В палатах этого лазарета царит странное возбуждение, курсируют самые невероятные слухи о падении монархии и близком конце войны. С характерным для него чувством чрезмерной ответственности Гитлер боится беспорядков на местах, забастовок, утраты субординации. Правда, симптомы, с которыми он сталкивается, кажутся ему «больше порождением фантазии отдельных парней»; странное дело, но распространённого и проявлявшегося во всём народе уже куда сильнее, чем во время пребывания Гитлера в Беелице, настроения недовольства и усталости он совершенно не замечает. В начале ноября его зрение идёт на поправку, но читать газеты он пока не мог, и, рассказывают, говорил соседям по палате, что боится, сможет ли он когда-нибудь снова рисовать. Во всяком случае, революция оказалась для него «внезапной и неожиданной»; в тех «нескольких молодых жидах», которые, по его словам, прибыли не с фронта, а из одного из так называемых «лазаретов для трипперных», чтобы повесить «красные лоскуты», он тоже, таким образом, увидел всего лишь действующих лиц некой спонтанной единичной акции[197].
Только 10 ноября до него доходит «самое отвратительное известие в моей жизни». Собранные лазаретным священником раненые узнают, что произошла революция, династия Гогенцоллернов свергнута и в Германии провозглашена республика. Сдерживая рыдания, — так опишет Гитлер этот момент, — старик священник упомянул о заслугах правившего дома, и ни один из присутствовавших не мог при этом удержаться от слез, А когда он начал говорить, что война проиграна и рейх отдан теперь на милость его бывшим врагам, «тут уж я больше не выдержал. Я был просто не в силах слышать это. Все снова потемнело в моих глазах, и я ощупью, наугад пробрался назад в спальню, бросился на постель и спрятал под одеяло и подушку огнём полыхавшую голову. Я никогда не плакал с того дня, как был на могиле матери… Но теперь я не мог удержаться»[198].
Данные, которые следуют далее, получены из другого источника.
(** When nothing is dropped, [omap] is a [map]. *)
Lemma omap_full {A B} (f : A → option B) (g : A → B) (l : list A) :
  length (omap f l) = length l →
  (∀ x y, x ∈ l → f x = Some y → y = g x) →
  omap f l = map g l.
Proof.
  induction l as [|x l IH]; intros Hlen Hf; [done|].
  rewrite omap_cons_match in *. pose proof (length_omap_le f l) as Hle.
  destruct (f x) as [y|] eqn:Hx; simpl in Hlen; [|lia].
  simpl. f_equal.
  - apply Hf; [apply list_elem_of_here | done].
  - apply IH; [lia|]. intros z w Hz. apply Hf. by apply list_elem_of_further.
Qed.

Section Stored.

Variable generateHash : bytes → string.
Variable CHUNK_SIZE : nat.
Variable req : UploadRequest.

Lemma stored_complete (d : Disk) (nodes : list string) (m : FileManifest) :
  stored generateHash CHUNK_SIZE req d nodes m → complete_manifest m.
Proof.
  intros (_ & _ & _ & _ & Hlen & _ & Hrec) j Hj.
  destruct (lookup_lt_is_Some_2 nodes j ltac:(lia)) as [x Hx].
  destruct (Hrec j x Hx) as [-> _]. by eauto.
Qed.

(** Moving to a disk with the same manifest and the same chunk files. *)
Lemma stored_transfer (d d' : Disk) (nodes : list string) (m : FileManifest) :
  stored generateHash CHUNK_SIZE req d nodes m →
  manifest_of d' (up_fileId req) = manifest_of d (up_fileId req) →
  node_files d' = node_files d →
  stored generateHash CHUNK_SIZE req d' nodes m.
Proof.
  intros (Hm & Ht & Hh & Hn & Hlen & Hnone & Hrec) Hm' Hnf.
  unfold stored. rewrite Hm', Hnf. done.
Qed.

(** A stored chunk is retrieved exactly when its node is online, and is
    otherwise reported with the reason 'Node offline'. *)
Lemma stored_retrieve (d : Disk) (nodes : list string) (m : FileManifest)
    (j : nat) (x : string) :
  stored generateHash CHUNK_SIZE req d nodes m →
  nodes !! j = Some x →
  retrieve generateHash d (up_fileId req) m j
  = (if decide (is_online d x)
     then Some (chunkBuffer CHUNK_SIZE (up_fileBuffer req) j) else None) ∧
  report generateHash d (up_fileId req) m j
  = (if decide (is_online d x) then None
     else Some (mkMissingChunk j x NodeOffline)).
Proof.
  intros (_ & _ & _ & _ & _ & _ & Hrec) Hx.
  destruct (Hrec j x Hx) as [Hr Hfile].
  unfold retrieve, report, chunk_outcome. rewrite Hr. simpl. rewrite Hfile.
  destruct (decide (is_online d x)); [|done].
  destruct (decide (generateHash _ ≠ generateHash _)); done.
Qed.

(** With every recording node online, everything is retrieved. *)
Lemma stored_all_online (d : Disk) (nodes : list string) (m : FileManifest) :
  stored generateHash CHUNK_SIZE req d nodes m →
  (∀ x, x ∈ nodes → is_online d x) →
  retrieved_of generateHash d (up_fileId req) m 0 (totalChunks m)
  = map (chunkBuffer CHUNK_SIZE (up_fileBuffer req)) (seq 0 (totalChunks m)) ∧
  missing_of generateHash d (up_fileId req) m 0 (totalChunks m) = [].
Proof.
  intros Hst Hon.
  assert (Hlen : length nodes = totalChunks m) by apply Hst.
  assert (Hj : ∀ j, j ∈ seq 0 (totalChunks m) →
                    ∃ x, nodes !! j = Some x ∧ is_online d x).
  { intros j [_ Hj]%elem_of_seq.
    destruct (lookup_lt_is_Some_2 nodes j ltac:(lia)) as [x Hx].
    exists x. split; [done|]. apply Hon. by eapply list_elem_of_lookup_2. }
  split.
  - apply omap_all_Some. intros j (x & Hx & Hox)%Hj.
    destruct (stored_retrieve d nodes m j x Hst Hx) as [-> _].
    by destruct (decide (is_online d x)).
  - apply omap_all_None. intros j (x & Hx & Hox)%Hj.
    destruct (stored_retrieve d nodes m j x Hst Hx) as [_ ->].
    by destruct (decide (is_online d x)).
Qed.

Hypothesis CHUNK_SIZE_pos : 0 < CHUNK_SIZE.

(** Reconstruction of a stored file with every recording node online
    succeeds and writes the uploaded bytes. *)
Lemma stored_reconstruct (d : Disk) (nodes : list string) (m : FileManifest) :
  stored generateHash CHUNK_SIZE req d nodes m →
  (∀ x, x ∈ nodes → is_online d x) →
  reconstruct generateHash (up_fileId req) d
  = (Json200 (Reconstructed (up_fileId req) (up_originalname req)),
     mkDisk (metadata_json d) (status_json d) (node_files d)
            (<["reconstructed_" +:+ up_originalname req := up_fileBuffer req]>
               (upload_files d))).
Proof.
  intros Hst Hon.
  destruct (stored_all_online d nodes m Hst Hon) as [Hgot Hmiss].
  pose proof (stored_complete d nodes m Hst) as Hcomplete.
  destruct Hst as (Hm & Ht & Hh & Hn & _).
  rewrite (reconstruct_spec generateHash _ d m Hm Hcomplete).
  rewrite Hgot, length_map, length_seq.
  destruct (decide (totalChunks m = totalChunks m)); [|done].
  rewrite Ht, concat_all_chunks by done.
  rewrite Hh, Hn.
  destruct (decide (generateHash _ ≠ generateHash _)); done.
Qed.

End Stored.

Lemma manifest_of_ext (d d' : Disk) (fileId : string) :
  metadata_json d' = metadata_json d →
  manifest_of d' fileId = manifest_of d fileId.
Proof. intros Heq. unfold manifest_of, metadata_of. by rewrite Heq. Qed.

Lemma node_state_ext (d d' : Disk) (id : string) :
  status_json d' = status_json d → node_state d' id = node_state d id.
Proof. intros Heq. unfold node_state. by rewrite Heq. Qed.

(** Reconstruction writes nothing but the reconstructed file. *)
Lemma reconstruct_preserves (generateHash : bytes → string) (fileId : string)
    (d : Disk) (m : FileManifest) :
  manifest_of d fileId = Some m →
  complete_manifest m →
  metadata_json (reconstruct generateHash fileId d).2 = metadata_json d ∧
  status_json (reconstruct generateHash fileId d).2 = status_json d ∧
  node_files (reconstruct generateHash fileId d).2 = node_files d.
Proof.
  intros Hm Hcomplete. rewrite (reconstruct_spec generateHash fileId d m Hm Hcomplete).
  destruct (decide (length _ = totalChunks m)); [|done].
  destruct (decide (generateHash _ ≠ fileHash m)); done.
Qed.

(** * The upload handler between its awaits *)

Lemma exec_abind {A B} (p : Async A) (k : A → Async B) :
  ∀ (others : Others) (d : Disk),
  exec (abind p k) others d
  = match exec p others d with
    | (Ok a, d', others') => exec (k a) others' d'
    | (Throw e, d', others') => (Throw e, d', others')
    end.
Proof.
  induction p as [a|e|X op k' IH]; intros others d; [done | done |].
  cbn [abind exec]. destruct (op (hd id others d)) as [[x|e] d']; [apply IH | done].
Qed.

(** An await with nothing else going on. *)
Lemma exec_Await_alone {A X} (op : M X) (k : X → Async A) (d : Disk) :
  exec (Await op k) [] d
  = match op d with
    | (Ok x, d') => exec (k x) [] d'
    | (Throw e, d') => (Throw e, d', [])
    end.
Proof. reflexivity. Qed.

Lemma same_catalog_refl (d : Disk) : same_catalog d d.
Proof. by split. Qed.

Lemma same_catalog_trans (d1 d2 d3 : Disk) :
  same_catalog d1 d2 → same_catalog d2 d3 → same_catalog d1 d3.
Proof. intros [? ?] [? ?]. split; congruence. Qed.

Lemma chunks_added_refl (fileId : string) (chunk : nat → bytes) (d : Disk) :
  chunks_added fileId chunk d d.
Proof. split; [apply same_catalog_refl|]. intros x f j. by left. Qed.

Lemma chunks_added_trans (fileId : string) (chunk : nat → bytes) (d1 d2 d3 : Disk) :
  chunks_added fileId chunk d1 d2 → chunks_added fileId chunk d2 d3 →
  chunks_added fileId chunk d1 d3.
Proof.
  intros [Hc H12] [Hc' H23]. split; [by eapply same_catalog_trans|].
  intros x f j. destruct (H23 x f j) as [->|?]; [apply H12 | by right].
Qed.

Lemma writes_status_only_catalog (others : Others) :
  Forall writes_status_only others → Forall keeps_catalog others.
Proof.
  intros Hall. eapply Forall_impl; [exact Hall|]. intros f Hf d. apply Hf.
Qed.

Lemma writes_status_only_chunks (fileId : string) (chunk : nat → bytes)
    (others : Others) :
  Forall writes_status_only others →
  Forall (keeps (chunks_added fileId chunk)) others.
Proof.
  intros Hall. eapply Forall_impl; [exact Hall|].
  intros f Hf d. destruct (Hf d) as [Hc Hn].
  split; [done|]. intros x g j. left. by rewrite Hn.
Qed.

Lemma toggle_writes_status_only (now id : string) (req_status : option string) :
  writes_status_only (λ d, (toggle now id req_status d).2).
Proof.
  intros d. unfold toggle, respond, toggle_body.
  destruct (decide (id ∈ NODES)); [|by split].
  unfold bind at 1 3. rewrite getNodeStatus_run.
  unfold bind at 1 2. rewrite updateNodeStatus_run. by split.
Qed.

Lemma toggle_keeps_catalog (now id : string) (req_status : option string) :
  keeps_catalog (λ d, (toggle now id req_status d).2).
Proof. intros d. apply toggle_writes_status_only. Qed.

(** ** Runs that stay within a relation *)

Section Within.

Variable R : Disk → Disk → Prop.
Hypothesis R_refl : ∀ d, R d d.
Hypothesis R_trans : ∀ d1 d2 d3, R d1 d2 → R d2 d3 → R d1 d3.
(** A context that has run to cycle 100 with program counter 0x1234, and a
    fresh one to load its snapshot into. *)
Definition snapshot_source : Z80.z80_device :=
  Z80.set_current_cycle 100 (Z80.set_PC 0x1234 example_z80).

(** A halted Z80 held in reset. *)
Definition halted_in_reset : Z80.z80_device :=
  Z80.set_reset 1 (Z80.halt (Z80.set_PC 0x0201 example_z80)).

(** The RAM of [example_z80] holding a program from address 0 on. *)
Definition with_program (bytes : list Z) (z : Z80.z80_device) : Z80.z80_device :=
  Z80.set_host (fun a => nth (Z.to_nat (a - 0x100000)) bytes 0) z.

(** A Z80 about to execute [LD (HL),A] with HL = 0x0100 and A = 0x42, no
    interrupt pulse scheduled, and the bus requested at cycle 0. *)
Definition busreq_example : Z80.z80_device :=
  Z80.z80_assert_busreq
    (Z80.set_int_pulse_end CYCLE_NEVER
       (Z80.set_int_pulse_start CYCLE_NEVER
          (Z80.set_HL 0x0100 (Z80.set_A 0x42 (with_program [0x77] example_z80)))))
    0.

(** The halted Z80 held in reset, in interrupt mode 1. *)
Definition halted_in_reset_im1 : Z80.z80_device :=
  Z80.set_m_im 1 halted_in_reset.

(** The word the Z80 finds at its stack pointer. *)
Definition top_of_stack (E : Z80.z80_env) (z : Z80.z80_device) : Z :=
  fst (Z80.rm E z (Z80.SP z)) + 256 * fst (Z80.rm E z (Z80.SP z + 1)).

(** A host whose [next_int_pulse] schedules no further pulse. *)
Definition pulse_env : Z80.z80_env :=
  Z80.Build_z80_env (fun _ z => (0, z)) (fun _ _ z => z)
    (Some (fun z => Z80.set_int_pulse_end CYCLE_NEVER
                      (Z80.set_int_pulse_start CYCLE_NEVER z)))
    (fun _ z => z).

(** A Z80 at cycle 10 in interrupt mode 2 with interrupts enabled and the
    pulse window [[5, 20)] open; the vector at address 0 points to
    address 2, where a CALL to address 2 sits. *)
Definition interrupt_due_z80 : Z80.z80_device :=
  Z80.set_int_pulse_end 20
    (Z80.set_int_pulse_start 5
       (Z80.set_current_cycle 10
          (Z80.set_m_iff1 1
             (Z80.set_m_im 2
                (with_program [0x02; 0x00; 0xCD; 0x02; 0x00] example_z80))))).



(** ** 68000 *)

(** A host without devices, interrupts or tracing, every handler of which
    does nothing and takes 4 cycles. *)
Definition example_m68k_env : M68K.m68k_env :=
  M68K.Build_m68k_env
    (fun _ m => (0, m)) (fun _ _ m => m) (fun _ m => (0, m)) (fun _ _ m => m)
    (fun m => m) (fun m => m) (fun m => m) (fun _ m => m)
    (repeat 4 (Nat.pow 2 16)).

(** A 68000 whose 16 MiB are one 64 KiB RAM at host address 0x200000,
    readable and writable, with a clock divider of 7. *)
Definition example_m68k_ram : memmap_chunk :=
  Build_memmap_chunk 0x000000 0x1000000 0xFFFF
    (Z.lor MMAP_READ MMAP_WRITE) 0 (Some 0x200000).

Definition blank_m68k (opts : M68K.m68k_options) (h : Z -> Z)
    : M68K.m68000_base_device :=
  M68K.Build_m68000_base_device opts (fun _ => None) []
    0 0 0 0 0 0 (fun _ => 0) 0 0 (fun _ => 0) 0
    0 0 0 0 0 0 0 0 0 0 0 [] []
    (fun _ => None) (fun _ => None) h.

Definition example_m68k_blank : M68K.m68000_base_device :=
  blank_m68k (M68K.Build_m68k_options (Build_cpu_options 0xFFFFFF 7 [example_m68k_ram]))
    (fun _ => 0).

Definition example_m68k : M68K.m68000_base_device :=
  M68K.m68k_init_cpu_m68000 example_m68k_env spec_lookup example_m68k_blank.

(** What the rounds of [example_m68k] keep, for the deadline 1000. *)
Definition idle_m68k (m : M68K.m68000_base_device) : Prop :=
  (forall i, 0 <= i < 256 -> M68K.read_pointers m i = Some 0x200000)
  /\ (forall a, M68K.host m a = 0)
  /\ tbl (M68K.cyc_instruction m) 0 = 28
  /\ M68K.target_cycle m = 1000
  /\ 0 <= M68K.current_cycle m < 1000 + 28.

(** The example 68000 with the reset vectors of a cartridge in its RAM:
    stack pointer 0x00001000, program counter 0x00000400. *)
Definition vectors_m68k : M68K.m68000_base_device :=
  M68K.set_host
    (fun a => nth (Z.to_nat (a - 0x200000)) [0x00; 0x00; 0x00; 0x10; 0x00; 0x00; 0x00; 0x04] 0)
    example_m68k.

(** A 68000 whose first 128 KiB are a write-only buffer at host address
    0x300000. *)
Definition write_only_chunk : memmap_chunk :=
  Build_memmap_chunk 0x000000 0x01FFFF 0xFFFF MMAP_WRITE 0 (Some 0x300000).

Definition write_only_m68k : M68K.m68000_base_device :=
  M68K.m68k_init_cpu_m68000 example_m68k_env spec_lookup
    (blank_m68k (M68K.Build_m68k_options
                   (Build_cpu_options 0xFFFFFF 7 [write_only_chunk]))
       (fun _ => 0)).

(** The same context with [read_pointers[0]] naming another buffer, at
    host address 0x400000. *)
Definition two_buffers_m68k : M68K.m68000_base_device :=
  M68K.set_read_pointers
    (upd_ptr (M68K.read_pointers write_only_m68k) 0 (Some 0x400000)) write_only_m68k.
Лично для Гитлера это означало новое расставание с иллюзиями, столь же внезапное и непостижимое, как и та провалившаяся в самом начале его жизненного пути попытка попасть в академию. Это преувеличенное до масштабов мифа переживание станет одной из постоянных тем в ходе его дальнейшей карьеры. Даже своё решение заняться политикой он объяснит именно им, как бы демонстрируя тем самым, каким упорным и настойчивым было его стремление подняться выше всего личного. Чуть ли не в каждой из более или менее длинных своих речей он с почти ритуальной регулярностью станет возвращаться к этому и выдавать революцию именно за то событие в его жизни, которое пробудило его, и вся историография будет следовать в этом за ним. И это бесспорно ошеломляющее впечатление, произведённое на него неожиданным поворотом военных событий, послужит даже поводом для предположения, что его слепота в октябре 1918 года имела — хотя бы отчасти — истерическое происхождение, да и сам Гитлер порою будет давать пищу для такого рода суждений. В своём выступлении в феврале 1942 года перед офицерами и выпускниками офицерских училищ он, например, говоря, что ему грозила опасность совсем ослепнуть, заявит, что зрение и не нужно, если оно видит лишь только мир, где порабощён собственный народ: «Что тут увидишь?» А весной 1944 года, уже перед лицом приближающегося поражения, он в состоянии подавленности скажет Альберту Шпееру, что у него есть основания опасаться, как бы снова не ослепнуть, как это было с ним в конце первой мировой войны[199].
И одно место в «Майн кампф» тоже направлено на поддержание представления, будто Гитлера пробудил от его бездумного существования некий настойчиво звучавший в его ушах призыв: гениальности «ведь зачастую нужен один формальный толчок…. чтобы вспыхнул её свет», — так звучит это там; «в монотонности будней часто и значительные люди имеют обыкновение казаться незначительными и едва ли выделяться из своего окружения; но как только к ним подступает ситуация, в которой другие опустят руки или заплутаются, из невидного, заурядного ребёнка явственно вырастает гениальная натура, нередко к изумлению всех тех, кто видел его до того в мелочной суете буржуазной жизни… Не приди этот час испытаний, едва ли кто-нибудь подозревал бы, что в безусом юнце скрывается юный гений. Удар молота судьбы, опрокидывающий одного, натыкается вдруг у другого на сталь»[200].